Otaku USA Magazine
Dragon Ball Z: Burst Limit

In the mid 1990s at the height of Street Fighter II mania, I imported a few Japanese Super Nintendo games. Before I even saw a single episode of Ranma ½ or Dragon Ball Z, I had the fighting games for them. Like most anime to videogame adaptations, they weren’t especially great, and it baffled me that DBZ: Super Butoden 3 actually had fewer features than part 2, most memorably the story mode. Fifteen years later, it seems that the more things change the more they stay the same.

 

DBZ: Burst Limit is the latest videogame fighter based on Akira Toriyama’s most well-known work about flying around, screaming, and hitting stuff. Released on both the Playstation 3 and Xbox 360, you can now bask in the glow of Goku and Vegeta’s cel-shaded spiky hairstyles in 3D high definition•literally! Like the last several DBZ games, you can also select between the English AND Japanese audio. Sadly, the text always matches the English, but I wish more games offered this option.

 

DBZ: Burst Limit was developed by Dimps, the company that also made the DBZ: Budokai titles. As with those, the fighting system is relatively simplistic and can be picked up quite easily thanks to the game’s tutorial mode. This is awesome for an old-timer like me (I’m in my twenties!) who’s had it with fighting games that require you to time moves to individual animation frames. Burst Limit‘s moves and combos are done with a minimum of directional and button presses. If you’re displeased by this, ask yourself the following questions. Do you post on Shoryuken.com or sites like it? Ever classify characters into “tiers”? Do you know about “False Roman Cancels” and write out directional inputs using the number pad? If you answered “yes” to any of those, then know that people like you have utterly ruined fighting games for EVERYBODY ELSE.
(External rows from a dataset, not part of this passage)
Lemma api_verdict_some (name : string) (data : json) (r : CheckResult) :
  api_verdict name data = inr (Some r) ->
  username r = name /\
  exists items,
    data = JDict items /\
    (   (status r = AVAILABLE /\ py_eq_int (embedded_status items) 10202 = true)
     \/ (status r = TAKEN /\ py_eq_int (embedded_status items) 0 = true /\
         exists uid, profile_unique_id items = Some uid /\ lower uid = lower name)
     \/ (status r = UNAVAILABLE /\
         py_eq_int (embedded_status items) 10101 = true)).
Proof.
  destruct data as [| | | | | |items]; try discriminate.
  unfold api_verdict, py_get, ebind, profile_unique_id.
  fold (embedded_status items).
  intros H.
  assert (Rest :
    (if py_eq_int (embedded_status items) 10202
     then inr (Some (mkCheckResult name AVAILABLE (Some msg_api_free)))
     else if py_eq_int (embedded_status items) 10101
          then inr (Some (mkCheckResult name UNAVAILABLE (Some msg_api_banned)))
          else inr None) = (inr (Some r) : PyExc + option CheckResult) ->
    username r = name /\
    (   (status r = AVAILABLE /\ py_eq_int (embedded_status items) 10202 = true)
     \/ (status r = UNAVAILABLE /\
         py_eq_int (embedded_status items) 10101 = true))).
  { destruct (py_eq_int (embedded_status items) 10202) eqn:E1.
    - intros [= <-]. auto.
    - destruct (py_eq_int (embedded_status items) 10101) eqn:E2.
      + intros [= <-]. auto.
      + discriminate. }
  destruct (py_eq_int (embedded_status items) 0) eqn:E0.
  - destruct (dict_get items "userInfo" (JDict [])) as [| | | | | |info] eqn:Ei;
      try discriminate.
    destruct (dict_get info "user" (JDict [])) as [| | | | | |user] eqn:Eus;
      try discriminate.
    destruct (dict_get user "uniqueId" (JStr "")) as [| | | |uid| |] eqn:Eid;
      try discriminate.
    simpl in H.
    destruct (lower uid =? lower name)%str eqn:Eu.
    + injection H as <-. split; [reflexivity|].
      exists items. split; [reflexivity|]. right; left.
      split; [reflexivity|]. split; [exact E0|].
      exists uid. rewrite Ei, Eus, Eid.
      split; [reflexivity|]. now apply str_eqb_eq.
    + destruct (Rest H) as [Hn [Hs|Hs]]; (split; [exact Hn|]);
        exists items; (split; [reflexivity|]); tauto.
  - destruct (Rest H) as [Hn [Hs|Hs]]; (split; [exact Hn|]);
      exists items; (split; [reflexivity|]); tauto.
Qed.

Lemma api_verdict_not_found (name : string) (items : list (string * json)) :
  py_eq_int (embedded_status items) 10202 = true ->
  api_verdict name (JDict items)
  = inr (Some (mkCheckResult name AVAILABLE (Some msg_api_free))).
Proof.
  intros H. unfold api_verdict, py_get, ebind. fold (embedded_status items).
  destruct (py_eq_int (embedded_status items) 0) eqn:E0.
  - discriminate (py_eq_int_functional _ _ _ E0 H).
  - now rewrite H.
Qed.

Lemma api_verdict_banned (name : string) (items : list (string * json)) :
  py_eq_int (embedded_status items) 10101 = true ->
  api_verdict name (JDict items)
  = inr (Some (mkCheckResult name UNAVAILABLE (Some msg_api_banned))).
Proof.
  intros H. unfold api_verdict, py_get, ebind. fold (embedded_status items).
  destruct (py_eq_int (embedded_status items) 0) eqn:E0.
  - discriminate (py_eq_int_functional _ _ _ E0 H).
  - destruct (py_eq_int (embedded_status items) 10202) eqn:E1.
    + discriminate (py_eq_int_functional _ _ _ E1 H).
    + now rewrite H.
Qed.

Lemma api_verdict_taken
    (name : string) (items : list (string * json)) (uid : string) :
  py_eq_int (embedded_status items) 0 = true ->
  profile_unique_id items = Some uid ->
  lower uid = lower name ->
  api_verdict name (JDict items)
  = inr (Some (mkCheckResult name TAKEN (Some msg_api_taken))).
Proof.
  intros H0 Hp Hu. unfold api_verdict, py_get, ebind.
  fold (embedded_status items). rewrite H0.
  unfold profile_unique_id in Hp.
  destruct (dict_get items "userInfo" (JDict [])) as [| | | | | |info];
    try discriminate.
  destruct (dict_get info "user" (JDict [])) as [| | | | | |user];
    try discriminate.
  destruct (dict_get user "uniqueId" (JStr "")) as [| | | |u| |];
    try discriminate.
  injection Hp as ->. simpl. rewrite Hu. now rewrite str_eqb_refl.
Qed.

Lemma get_reply (url : string) (s : St) :
  get url s = (reply_to url s, after_get url s).
Proof.
  unfold get, reply_to, after_get. now destruct (http_get url (world s)).
Qed.

(** The probe as one expression: one request, then a verdict read off the
    reply, every exception on the way turned into "no verdict". *)
Lemma check_via_api_unfolded (name : string) (s : St) :
  _check_via_api name s
  = (inr match reply_to (api_url name) s with
         | inl _ => None
         | inr resp =>
             if resp_status resp =? 200 then
               match resp_json resp with
               | inl _ => None
               | inr data =>
                   match api_verdict name data with
                   | inl _ => None
                   | inr verdict => verdict
                   end
               end
             else None
         end,
     after_get (api_url name) s).
Proof.
  unfold _check_via_api, catch, bind. rewrite get_reply.
  destruct (reply_to (api_url name) s) as [e|resp]; [reflexivity|].
  destruct (resp_status resp =? 200); [|reflexivity].
  unfold lift, ret.
  destruct (resp_json resp) as [e|data]; [reflexivity|].
  destruct (api_verdict name data) as [e|verdict]; reflexivity.
Qed.

(** C5.  The probe sends one request and never raises.  A verdict comes
    only from a status-200 reply whose body parses to a JSON object, and
    then it is AVAILABLE for the embedded status 10202, UNAVAILABLE for
    10101, and TAKEN for 0 together with a profile whose uniqueId equals
    the handle up to case; these three also suffice.  Anything else, a
    body that does not parse and a failed request included, gives no
    verdict, and with no verdict [_perform_check] goes on to the profile
    page. *)
Theorem api_probe_outcomes (name : string) (s : St) :
  exists verdict : option CheckResult,
    _check_via_api name s = (inr verdict, after_get (api_url name) s) /\
    (forall r : CheckResult,
        verdict = Some r ->
        username r = name /\
        exists resp items,
          reply_to (api_url name) s = inr resp /\
          resp_status resp = 200 /\
          resp_json resp = inr (JDict items) /\
          (   (status r = AVAILABLE /\
               py_eq_int (embedded_status items) 10202 = true)
           \/ (status r = TAKEN /\
               py_eq_int (embedded_status items) 0 = true /\
               exists uid, profile_unique_id items = Some uid /\
                           lower uid = lower name)
           \/ (status r = UNAVAILABLE /\
               py_eq_int (embedded_status items) 10101 = true))) /\
    (forall resp items,
        reply_to (api_url name) s = inr resp ->
        resp_status resp = 200 ->
        resp_json resp = inr (JDict items) ->
        (py_eq_int (embedded_status items) 10202 = true ->
         option_map status verdict = Some AVAILABLE) /\
        (py_eq_int (embedded_status items) 10101 = true ->
         option_map status verdict = Some UNAVAILABLE) /\
        (py_eq_int (embedded_status items) 0 = true ->
         (exists uid, profile_unique_id items = Some uid /\
                      lower uid = lower name) ->
         option_map status verdict = Some TAKEN)) /\
    (verdict = None ->
     _perform_check name s = html_fallback name (after_get (api_url name) s)).
Proof.
  eexists. split; [apply check_via_api_unfolded|].
  split; [|split].
  - intros r Hr.
    destruct (reply_to (api_url name) s) as [e|resp]; [discriminate|].
    destruct (Z.eqb_spec (resp_status resp) 200) as [E200|]; [|discriminate].
    destruct (resp_json resp) as [e|data] eqn:Ej; [discriminate|].
    destruct (api_verdict name data) as [e|verdict] eqn:Ev; [discriminate|].
    subst verdict.
    destruct (api_verdict_some name data r Ev) as [Hn [items [-> Hc]]].
    split; [exact Hn|]. exists resp, items.
    split; [reflexivity|]. split; [exact E200|]. split; [exact Ej|exact Hc].
  - intros resp items -> E200 Ej. rewrite E200, Ej. change (200 =? 200) with true.
    cbv iota. split; [|split].
    + intros H. now rewrite (api_verdict_not_found name items H).
    + intros H. now rewrite (api_verdict_banned name items H).
    + intros H [uid [Hp Hu]]. now rewrite (api_verdict_taken name items uid H Hp Hu).
  - intros Hnone. unfold _perform_check, bind.
    rewrite check_via_api_unfolded, Hnone. reflexivity.
Qed.

End ProbeProps.

Section ProbeSamples.

#[local] Existing Instance ascii_fold.

Lemma api_probe_outcomes_free_name :
  let s := @mkSt scripted
             [inr (json_page 200 (JDict [("statusCode", JInt 10202)]))] [] in
  exists verdict : option CheckResult,
    _check_via_api "free_name_9001" s
    = (inr verdict, after_get (api_url "free_name_9001") s) /\
    option_map status verdict = Some AVAILABLE.
Proof.
  intros s.
  destruct (api_probe_outcomes (T := scripted) "free_name_9001" s)
    as [verdict [Hrun [_ [Hif _]]]].
  exists verdict. split; [exact Hrun|].
  apply (Hif (json_page 200 (JDict [("statusCode", JInt 10202)]))
             [("statusCode", JInt 10202)]); reflexivity.
Defined.

End ProbeSamples.

(** ** The retry wrapper *)

Section RetryProps.

Context {U : Unicode} {T : Transport}.

Lemma attempts_are_1_2_3 : range 1 (MAX_RETRIES + 1) = [1; 2; 3].
Proof. reflexivity. Qed.

Lemma backoff_runs (attempt : Z) (s : St) :
  backoff attempt s
  = (inr tt,
     if attempt <? MAX_RETRIES then slept (1000 * (RETRY_DELAY * attempt)) s
     else s).
Proof. unfold backoff. now destruct (attempt <? MAX_RETRIES). Qed.

(** One turn of the loop: a result ends it, a transport fault is noted and
    the loop goes on after the backoff, any other exception leaves the
    loop as it is. *)
Lemma retry_loop_step
    (name : string) (attempt : Z) (rest : list Z)
    (last_error : option string) (s : St) :
  retry_loop name (attempt :: rest) last_error s
  = match _perform_check name s with
    | (inr result, s1) => (inr result, s1)
    | (inl e, s1) =>
        if is_transport_fault e then
          retry_loop name rest (Some (fault_text e))
            (if attempt <? MAX_RETRIES
             then slept (1000 * (RETRY_DELAY * attempt)) s1 else s1)
        else (inl e, s1)
    end.
Proof.
  cbn [retry_loop].
  destruct (_perform_check name s) as [[[m|m|m]|r] s1]; cbn [is_transport_fault];
    try reflexivity; unfold bind; rewrite backoff_runs; reflexivity.
Qed.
What truly matters gameplay-wise is that Burst Limit does a fine job of feeling like the cartoon•minus all the standing around! However, in a somewhat controversial move, Burst Limit adds a new element known as Drama Pieces: short cinematic scenes that play during the battle once certain conditions are fulfilled, each resulting in assorted status changes. These would be great if not for the fact that they get triggered at the most annoying times for what often feels like no reason, and cancel whatever you’re doing, which for my luck is inevitably a super move. You can turn Drama Pieces off if you so choose, but then you lose out on the customization. Hey, just because I don’t like fighting games with impossibly complicated mechanics (*cough* Virtua Fighter) doesn’t mean I don’t like content.

Although they were more akin to say, Virtual On, than a traditional fighting game, the prior three DBZ games—released in the US as *deep breath* Dragon Ball Z: Budokai Tenkaichi 1-3—were laden with content. Unlike Budokai and Burst Limit, the Tenkaichi games were released by Spike, makers of the absolutely stellar Fire Pro Wrestling series. Sporting multitudes of playable characters, stat customizations, items, secrets, unlockables, and a story mode that not only retold the entire DBZ saga (and some GT too) but offered interesting “what if” scenarios, the Budokai Tenkaichi titles are an otaku’s dream come true. The depth of the game came from all that stuff more than the fighting itself.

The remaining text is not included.